Ouço o motorista do carro que peguei no aeroporto Santos Dumont, do Rio de Janeiro. O trânsito estava ruim, começamos a conversar, e ele me contou sua história. Tem 22 anos, voz calma. Desabafou.
“Minha mãe começou a usar drogas. No início como usuária. Depois se envolveu mais, inclusive com traficantes. Eu sentia falta do meu pai, precisava de apoio. Meu irmão e eu, crianças, é que tínhamos que segurar a barra lá em casa.”
Já escrevi uma peça de teatro sobre viciados, Êxtase, e um livro sobre o uso de crack na adolescência, Vida de droga. Nunca havia pensado sobre o tema do ponto de vista do filho de uma drogada. À medida que ele falava, fui construindo um retrato assustador: a pensão de viúva era gasta com drogas e homens, os meninos muitas vezes não tinham o que comer, o clima doméstico era pura violência e a mãe desaparecia durante dias. Voltava machucada. Os parentes queriam retirar as crianças. A mãe não permitia. Gostava, principalmente, de cocaína. Vendeu móveis, não pagava as contas, viveram semanas sem energia elétrica, no escuro.
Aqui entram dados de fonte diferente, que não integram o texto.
(** * SpeedCorrector: the speedometer corrector firmware, embedded in Rocq

    Shallow embedding of [firmware/speed_correction.ino] (ATmega328P, avr-gcc).
    Integers are [Z] with the wrap-around of their C type written out
    ([int] and [unsigned int] are 16 bits wide on this target); [float] and
    [double] are both IEEE-754 binary32 and are kept as their 32-bit
    pattern, with the arithmetic given by the Standard Library's [SpecFloat]
    at precision 24 and maximal exponent 128.  Globals and the Timer1
    registers live in one record; every interrupt handler and every pass of
    [loop()] is one transition on that record. *)

From Stdlib Require Import ZArith List Bool String Ascii Lia.
From Stdlib Require Import Floats.SpecFloat.
Import ListNotations.

Local Open Scope Z_scope.

(** ** Fixed-width integers *)

Module Word.

Definition u8 (z : Z) : Z := z mod 2 ^ 8.
Definition u16 (z : Z) : Z := z mod 2 ^ 16.
Definition u32 (z : Z) : Z := z mod 2 ^ 32.

(** Two's-complement reading of the low 16 (32) bits. *)
Definition i16 (z : Z) : Z := (z + 2 ^ 15) mod 2 ^ 16 - 2 ^ 15.
Definition i32 (z : Z) : Z := (z + 2 ^ 31) mod 2 ^ 32 - 2 ^ 31.

Lemma u16_range z : 0 <= u16 z < 2 ^ 16.
Proof. unfold u16. apply Z.mod_pos_bound. lia. Qed.

Lemma u32_range z : 0 <= u32 z < 2 ^ 32.
Proof. unfold u32. apply Z.mod_pos_bound. lia. Qed.

Lemma u8_range z : 0 <= u8 z < 2 ^ 8.
Proof. unfold u8. apply Z.mod_pos_bound. lia. Qed.

Lemma u16_small z : 0 <= z < 2 ^ 16 -> u16 z = z.
Proof. intros H. unfold u16. apply Z.mod_small. exact H. Qed.

Lemma u32_small z : 0 <= z < 2 ^ 32 -> u32 z = z.
Proof. intros H. unfold u32. apply Z.mod_small. exact H. Qed.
Os dois irmãos cresceram nesse clima. Na adolescência, cada um se refugiou na casa de uma tia. Com remorsos. “Eu pensava que devia estar lá, pra ajudar minha mãe. Não conseguia mais. O pior é que meus estudos e de meu irmão ficaram comprometidos.”
Demorou muito mais tempo que o usual para ele concluir o ensino fundamental. Tentou vários cursos técnicos, com o apoio financeiro de parentes. Matriculava-se, mas não comparecia sequer a uma aula. “Desistiram de me ajudar.” Finalmente, cada um dos irmãos recebeu, de uma tia mais bem de vida, um pequeno apartamento num bairro periférico de Niterói. Ainda morando com parentes, o motorista queria alugar o seu para pagar um curso profissionalizante. Não pôde. A mãe não tinha mais onde morar. “Cedi meu apartamento a ela. Mas morar junto ficou impossível.” Aparentemente, a mãe deixou as drogas. Os sentimentos continuam embaralhados. “Meu irmão mora no apartamentinho dele e não quer nem falar com ela. Eu visito, mas a gente não se entende.”
Ele me confessa que gostaria de tentar uma faculdade. Pretende trabalhar como motorista uns dois anos para juntar dinheiro. Também trabalha em eventos. Ainda busca equilíbrio para realizar seus planos. “Sinto falta do meu pai, mas não lembro exatamente as feições dele. Com tudo o que aconteceu, ainda estou tentando tomar pé na vida.”
Para quem teve uma família comum, como eu, onde no máximo os pais ficavam emburrados um com o outro, sua história mexe comigo. Simplesmente não consigo imaginar o que é ter uma mãe drogada, nas mãos de traficantes – que, segundo ele deu a entender, também se envolveu na venda de drogas. Recentemente, quando o governador Geraldo Alckmin, do PSDB paulista, instituiu a internação compulsória de viciados em crack, minha reação foi de revolta. Tive a sensação de que as liberdades individuais seriam violadas. Ao ouvir o relato do rapaz de Niterói, tive outro sentimento. Quando se fala em drogas, pensa-se só no viciado. Mas essas pessoas têm pai, mãe, marido, mulher, filhos. São suas vidas que se tornam dramáticas. Atos de violência e problemas financeiros são inevitáveis. O pior é a falta de compromisso. De qualquer laço. O usuário rouba a própria mãe. Adolescentes drogados vendem objetos de valor da casa e põem a culpa na empregada. O viciado perde a noção de humanidade. A mãe drogada perdeu o carinho pelos filhos, que deveria proteger.
Chego a meu destino. Ao me despedir, o rapaz ainda me conta que a namorada mora na mesma rua em que o pai morreu. Triste coincidência. “Quando passo por lá, penso que, se meu pai fosse vivo, nada disso teria acontecido.” Pergunto se pretende se casar logo. Ele responde que sim. “Quero ter a família que nunca tive. Ficou um vazio dentro de mim, uma falta de amor que preciso preencher.”
Ele parte e me deixa com uma sensação melancólica. A dor desse filho, nunca vou esquecer.